Acceleration due to freefall The uniform acceleration formulae can be used when dealing with ‘free’ fall under gravity. Under such circumstances the ‘acceleration due to gravity’ is approximately 9.8 m/s2. (This value is often taken to be 10 m/s2 for convenience)
Example A brick is thrown vertically downwards from the top of a building and has an initial velocity of 1.5m/s. If the height of the building is 20m, taking g = 10 m/s2 find a) The velocity with which the brick hits the ground, b) The time taken for the brick to fall.
Example A ball is thrown vertically upwards with a speed of 14.7 m/s from a platform 19.6m above level ground. Calculate, a) The time taken for the ball to reach the ground b) The speed of the ball when it reaches the ground.
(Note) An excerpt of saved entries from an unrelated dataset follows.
(** [finally: if askpass: os.unlink(askpass)] *)
Definition cleanup (askpass : option path) : M unit :=
  match askpass with Some p => did (unlinked p) | None => mret tt end.

(** [subprocess.run]: only [OSError] is handled *)
Definition run_child (call : GitCall) (dest : path) (askpass : option path) : M GitResult := fun h =>
  let '(h, o) := (_ ← did (ran_git call); on_world (run_git call)) h in
  match o with
  | Ok r => (_ ← cleanup askpass; mret r) h
  | Raise e =>
      if is_oserror e then
        (_ ← did (removed_tree dest); _ ← cleanup askpass; st_lift (Raise (clone_error ("could not run git: " +:+ exn_msg e)))) h
      else (_ ← cleanup askpass; st_lift (Raise e)) h
  end.

Definition clone_repo (url : string) (dest_root : path) (token : string) : M path :=
  url ← st_lift (validate_repo_url url);
  _ ← did (made_dir dest_root);
  name ← on_world uuid4;
  let dest := path_join dest_root [name] in
  '(askpass, env, clone_url) ← prepare url token;
  r ← run_child (mkGit (GIT_ARGV ++ [clone_url; path_str dest]) env) dest askpass;
  if negb (returncode r =? 0)%Z then
    _ ← did (removed_tree dest);
    st_lift (Raise (clone_failure token r))
  else mret dest.
End clone.
End urls.

(** ** Sessions *)

Definition REPORT_BUDGET_CHARS : nat := Z.to_nat 12000.
Definition TRUNCATED : string := nls +:+ "…[report truncated]…".

Definition value_error (msg : string) : exn := Exn "ValueError" msg.

(** What the kernel's loop of a session is built from *)
Record Session := mkSession {
  se_session_id : string;
  se_project_id : string;
  se_audit_root : path;
  se_facts : option string;
}.

(** The server: the host, the chats the kernel's memory was given, the open sessions *)
Record Server (W : Type) := mkServer {
  sv_host : Host W;
  sv_saved : list (string * string);
  sv_sessions : list (string * Session);
}.
Arguments mkServer {W} _ _ _.
Arguments sv_host {W} _.
Arguments sv_saved {W} _.
Arguments sv_sessions {W} _.

Section sessions.
Context {W : Type}.
Context (netloc_ok : string -> res unit) (uuid4 : ST W string) (mkstemp : ST W path).
Context (run_git : GitCall -> ST W GitResult) (is_oserror : exn -> bool).
Context (disk : W -> FileSystem) (expanduser : path -> res path).
Context (agent_root workspaces_root : path) (git_token : string).
Context (new_session_id : ST W string) (provider_ready : ST W unit).

Abbreviation M := (ST (Server W)).
Definition on_host {A} (m : ST (Host W) A) : M A := fun s =>
  let '(h, o) := m (sv_host s) in (mkServer h (sv_saved s) (sv_sessions s), o).
Definition ask_disk {A} (f : FileSystem -> A) : M A := st_gets (fun s => f (disk (ho_world (sv_host s)))).

Definition inside_agent (p : path) : bool := bool_decide (p = agent_root) || in_parents agent_root p.

Definition budgeted (text : string) : string :=
  if REPORT_BUDGET_CHARS <? ulen text then utake REPORT_BUDGET_CHARS text +:+ TRUNCATED else text.

Definition read_report (audit_path : string) : M string :=
  p ← st_lift (expanduser (to_path audit_path));
  file ← ask_disk (fun fs => fs_is_file fs p);
  if negb (file : bool) then st_lift (Raise (value_error ("audit path is not an existing file: " +:+ audit_path)))
  else
    resolved ← ask_disk (fun fs => fs_resolve fs p);
    if inside_agent resolved then st_lift (Raise (value_error "audit file must be EXTERNAL, not inside the agent repo"))
    else
      text ← ask_disk (fun fs => fs_read fs resolved);
      text ← st_lift text;
      mret (budgeted text).

Definition given (o : option string) : bool := match o with Some s => truthy (strip s) | None => false end.

(** [except CloneError as e: raise ValueError(str(e))] *)
Definition as_value_error {A} (m : M A) : M A := fun s =>
  match m s with
  | (s', Raise e) => (s', Raise (if String.eqb (exn_class e) "CloneError" then value_error (exn_msg e) else e))
  | r => r
  end.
Example A particle is projected vertically upwards with a speed of 34.3 m/s. Find how long after projection the particle is a) At its maximum height b) At a height of 49m above the point of projection for (i) the first time (ii) the second time.
Example A ball is thrown vertically upwards with a velocity of 34.3m/s. Find how long after projection the particle is at a height of 49m above the point of projection for a) The first time b) the second time.
1.A level past paper question • A ball is thrown vertically upwards from the ground with initial speed 11.2 m/s. • Find the greatest height reached by the ball. • Calculate the length of time the ball is more than 2.8m above the ground. • State one assumption you have made in your solution of the problem.